Entries provided Block Start

(** * News collector (backend/main.py, backend/keyword_maker.py)

    A shallow embedding of the feed-collection pipeline and of the keyword
    extractor, followed by the properties of the specification that concern
    them.

    Python values are modelled as follows.
    - [str] is a list of Unicode code points ([pystr]); literals of the
      source are written as UTF-8 Rocq strings and decoded by [u].
    - an exception is a value of [outcome]; [try]/[except] is [try_except].
    - what the program gets from outside (feedparser, dateutil, the clock,
      the database module, the chat-completion service, [str.lower]) is a
      Section variable: every theorem holds for every behaviour of it.
    - backend/keyword_maker.py does not parse (line 33): the import of the
      module is modelled with the [SyntaxError] it raises, and the bodies
      of its functions apart, over any value of [STOP_WORDS].
    - the [stats] dictionary is a [gmap] from key to value; the dictionary
      that deduplicates articles keeps its insertion order and is an
      association list. *)

From Stdlib Require Import ZArith NArith Lia Ascii String.
From stdpp Require Import base option list strings gmap.
(** [chunkText(text, maxChunkSize)] *)
Definition chunkText (text : string) (maxChunkSize : nat) : list string :=
  let lines := Str.split Str.LF text in
  let st := fold_left (chunk_line maxChunkSize) lines (Chunker [] "") in
  if Str.truthy (currentChunk st)
  then chunks st ++ [currentChunk st]
  else chunks st.

(** The default of the parameter: [maxChunkSize = 12000]. *)
Definition defaultMaxChunkSize : nat := 12 * 1000.

(** ** JavaScript values *)

(** What a call returns, or the exception it throws; an exception is
    identified with its [message]. *)
Inductive outcome (A : Type) : Type :=
| Returned (a : A)
| Threw (message : string).
Arguments Returned {A} a.
Arguments Threw {A} message.

Global Instance outcome_ret : MRet outcome := @Returned.
Global Instance outcome_bind : MBind outcome := λ A B k o,
  match o with
  | Returned a => k a
  | Threw e => Threw e
  end.

(** A finite number, as Number::toString sees it: zero, or a sign, the
    decimal digits [s] and the exponent [n], standing for [s * 10^(n - k)]
    where [k] is the count of the digits of [s] once its trailing zeros are
    dropped ([-0] is [Zero]: the worker looks at a number through ToBoolean
    and ToString only, which do not tell [0] and [-0] apart). *)
Inductive jsnum : Type :=
| Zero
| Finite (negative : bool) (s : positive) (n : Z).

Module Num.

Fixpoint zeros (count : nat) : string :=
  match count with
  | 0 => ""
  | S k => String "0" (zeros k)
  end.

(** The digits without their trailing zeros. *)
Fixpoint significant (d : string) : string :=
  match d with
  | "" => ""
  | String c rest =>
      match significant rest with
      | "" => if Ascii.eqb c "0" then "" else String c ""
      | kept => String c kept
      end
  end.

(** An integer as a number. *)
Definition of_Z (z : Z) : jsnum :=
  match z with
  | Z0 => Zero
  | Zpos p => Finite false p (Z.of_nat (String.length (pretty (Npos p))))
  | Zneg p => Finite true p (Z.of_nat (String.length (pretty (Npos p))))
  end.

(** Number::toString for a positive number, steps 7 to 11: the digits
    followed by zeros, the digits around a decimal point, the digits behind
    [0.] and zeros, or the exponential notation. *)
Definition magnitude (s : positive) (n : Z) : string :=
  let d := significant (pretty (Npos s)) in
  let k := Z.of_nat (String.length d) in
  if (k <=? n)%Z && (n <=? 21)%Z then
    d +:+ zeros (Z.to_nat (n - k))
  else if (0 <? n)%Z && (n <=? 21)%Z then
    substring 0 (Z.to_nat n) d +:+ "." +:+ substring (Z.to_nat n) (Z.to_nat (k - n)) d
  else if (-6 <? n)%Z && (n <=? 0)%Z then
    "0." +:+ zeros (Z.to_nat (- n)) +:+ d
  else
    let e := (n - 1)%Z in
    let exponent := (if (e <? 0)%Z then "-" else "+") +:+ pretty (Z.abs e) in
    match d with
    | "" => ""
    | String c "" => String c "" +:+ "e" +:+ exponent
    | String c rest => String c "" +:+ "." +:+ rest +:+ "e" +:+ exponent
    end.

(** Number::toString *)
Definition toString (x : jsnum) : string :=
  match x with
  | Zero => "0"
  | Finite negative s n => (if negative then "-" else "") +:+ magnitude s n
  end.

End Num.

Coercion Num.of_Z : Z >-> jsnum.

(** The values [JSON.parse] builds, and [undefined], which reading an absent
    property gives. An object lists its own properties. *)
Inductive jsval : Type :=
| VUndefined
| VNull
| VBool (b : bool)
| VNum (n : jsnum)
| VStr (s : string)
| VArr (elements : list jsval)
| VObj (props : list (string * jsval)).
Arguments VNum n%_Z.

Module Js.

(** ToBoolean: [undefined], [null], [false], [0] and the empty string are
    falsy ([NaN] is not a value [JSON.parse] builds). *)
Definition truthy (v : jsval) : bool :=
  match v with
  | VUndefined | VNull => false
  | VBool b => b
  | VNum Zero => false
  | VNum (Finite _ _ _) => true
  | VStr s => Str.truthy s
  | VArr _ | VObj _ => true
  end.

(** [a || b] *)
Definition or (a b : jsval) : jsval := if truthy a then a else b.

Definition own (key : string) (props : list (string * jsval)) : option jsval :=
  snd <$> find (λ p, String.eqb (fst p) key) props.

(** [v.key], for the property names the worker reads ([items], [accounts],
    [creditor], [type], [amount], ...): none of them is defined on the
    prototype of an object, an array, a string, a number or a boolean, so
    only an own property of an object gives a value; on [null] and
    [undefined] the read throws a TypeError. *)
Definition get (v : jsval) (key : string) : outcome jsval :=
  match v with
  | VUndefined =>
      Threw ("Cannot read properties of undefined (reading '" +:+ key +:+ "')")
  | VNull =>
      Threw ("Cannot read properties of null (reading '" +:+ key +:+ "')")
  | VObj props => Returned (default VUndefined (own key props))
  | VBool _ | VNum _ | VStr _ | VArr _ => Returned VUndefined
  end.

Entries provided Block End

#### Task directions
All of the material must be written out again exactly.

#### Answer
(** * News collector (backend/main.py, backend/keyword_maker.py)

    A shallow embedding of the feed-collection pipeline and of the keyword
    extractor, followed by the properties of the specification that concern
    them.

    Python values are modelled as follows.
    - [str] is a list of Unicode code points ([pystr]); literals of the
      source are written as UTF-8 Rocq strings and decoded by [u].
    - an exception is a value of [outcome]; [try]/[except] is [try_except].
    - what the program gets from outside (feedparser, dateutil, the clock,
      the database module, the chat-completion service, [str.lower]) is a
      Section variable: every theorem holds for every behaviour of it.
    - backend/keyword_maker.py does not parse (line 33): the import of the
      module is modelled with the [SyntaxError] it raises, and the bodies
      of its functions apart, over any value of [STOP_WORDS].
    - the [stats] dictionary is a [gmap] from key to value; the dictionary
      that deduplicates articles keeps its insertion order and is an
      association list. *)

From Stdlib Require Import ZArith NArith Lia Ascii String.
From stdpp Require Import base option list strings gmap.
(** [chunkText(text, maxChunkSize)] *)
Definition chunkText (text : string) (maxChunkSize : nat) : list string :=
  let lines := Str.split Str.LF text in
  let st := fold_left (chunk_line maxChunkSize) lines (Chunker [] "") in
  if Str.truthy (currentChunk st)
  then chunks st ++ [currentChunk st]
  else chunks st.

(** The default of the parameter: [maxChunkSize = 12000]. *)
Definition defaultMaxChunkSize : nat := 12 * 1000.

(** ** JavaScript values *)

(** What a call returns, or the exception it throws; an exception is
    identified with its [message]. *)
Inductive outcome (A : Type) : Type :=
| Returned (a : A)
| Threw (message : string).
Arguments Returned {A} a.
Arguments Threw {A} message.

Global Instance outcome_ret : MRet outcome := @Returned.
Global Instance outcome_bind : MBind outcome := λ A B k o,
  match o with
  | Returned a => k a
  | Threw e => Threw e
  end.

(** A finite number, as Number::toString sees it: zero, or a sign, the
    decimal digits [s] and the exponent [n], standing for [s * 10^(n - k)]
    where [k] is the count of the digits of [s] once its trailing zeros are
    dropped ([-0] is [Zero]: the worker looks at a number through ToBoolean
    and ToString only, which do not tell [0] and [-0] apart). *)
Inductive jsnum : Type :=
| Zero
| Finite (negative : bool) (s : positive) (n : Z).

Module Num.

Fixpoint zeros (count : nat) : string :=
  match count with
  | 0 => ""
  | S k => String "0" (zeros k)
  end.

(** The digits without their trailing zeros. *)
Fixpoint significant (d : string) : string :=
  match d with
  | "" => ""
  | String c rest =>
      match significant rest with
      | "" => if Ascii.eqb c "0" then "" else String c ""
      | kept => String c kept
      end
  end.

(** An integer as a number. *)
Definition of_Z (z : Z) : jsnum :=
  match z with
  | Z0 => Zero
  | Zpos p => Finite false p (Z.of_nat (String.length (pretty (Npos p))))
  | Zneg p => Finite true p (Z.of_nat (String.length (pretty (Npos p))))
  end.

(** Number::toString for a positive number, steps 7 to 11: the digits
    followed by zeros, the digits around a decimal point, the digits behind
    [0.] and zeros, or the exponential notation. *)
Definition magnitude (s : positive) (n : Z) : string :=
  let d := significant (pretty (Npos s)) in
  let k := Z.of_nat (String.length d) in
  if (k <=? n)%Z && (n <=? 21)%Z then
    d +:+ zeros (Z.to_nat (n - k))
  else if (0 <? n)%Z && (n <=? 21)%Z then
    substring 0 (Z.to_nat n) d +:+ "." +:+ substring (Z.to_nat n) (Z.to_nat (k - n)) d
  else if (-6 <? n)%Z && (n <=? 0)%Z then
    "0." +:+ zeros (Z.to_nat (- n)) +:+ d
  else
    let e := (n - 1)%Z in
    let exponent := (if (e <? 0)%Z then "-" else "+") +:+ pretty (Z.abs e) in
    match d with
    | "" => ""
    | String c "" => String c "" +:+ "e" +:+ exponent
    | String c rest => String c "" +:+ "." +:+ rest +:+ "e" +:+ exponent
    end.

(** Number::toString *)
Definition toString (x : jsnum) : string :=
  match x with
  | Zero => "0"
  | Finite negative s n => (if negative then "-" else "") +:+ magnitude s n
  end.

End Num.

Coercion Num.of_Z : Z >-> jsnum.

(** The values [JSON.parse] builds, and [undefined], which reading an absent
    property gives. An object lists its own properties. *)
Inductive jsval : Type :=
| VUndefined
| VNull
| VBool (b : bool)
| VNum (n : jsnum)
| VStr (s : string)
| VArr (elements : list jsval)
| VObj (props : list (string * jsval)).
Arguments VNum n%_Z.

Module Js.

(** ToBoolean: [undefined], [null], [false], [0] and the empty string are
    falsy ([NaN] is not a value [JSON.parse] builds). *)
Definition truthy (v : jsval) : bool :=
  match v with
  | VUndefined | VNull => false
  | VBool b => b
  | VNum Zero => false
  | VNum (Finite _ _ _) => true
  | VStr s => Str.truthy s
  | VArr _ | VObj _ => true
  end.

(** [a || b] *)
Definition or (a b : jsval) : jsval := if truthy a then a else b.

Definition own (key : string) (props : list (string * jsval)) : option jsval :=
  snd <$> find (λ p, String.eqb (fst p) key) props.

(** [v.key], for the property names the worker reads ([items], [accounts],
    [creditor], [type], [amount], ...): none of them is defined on the
    prototype of an object, an array, a string, a number or a boolean, so
    only an own property of an object gives a value; on [null] and
    [undefined] the read throws a TypeError. *)
Definition get (v : jsval) (key : string) : outcome jsval :=
  match v with
  | VUndefined =>
      Threw ("Cannot read properties of undefined (reading '" +:+ key +:+ "')")
  | VNull =>
      Threw ("Cannot read properties of null (reading '" +:+ key +:+ "')")
  | VObj props => Returned (default VUndefined (own key props))
  | VBool _ | VNum _ | VStr _ | VArr _ => Returned VUndefined
  end.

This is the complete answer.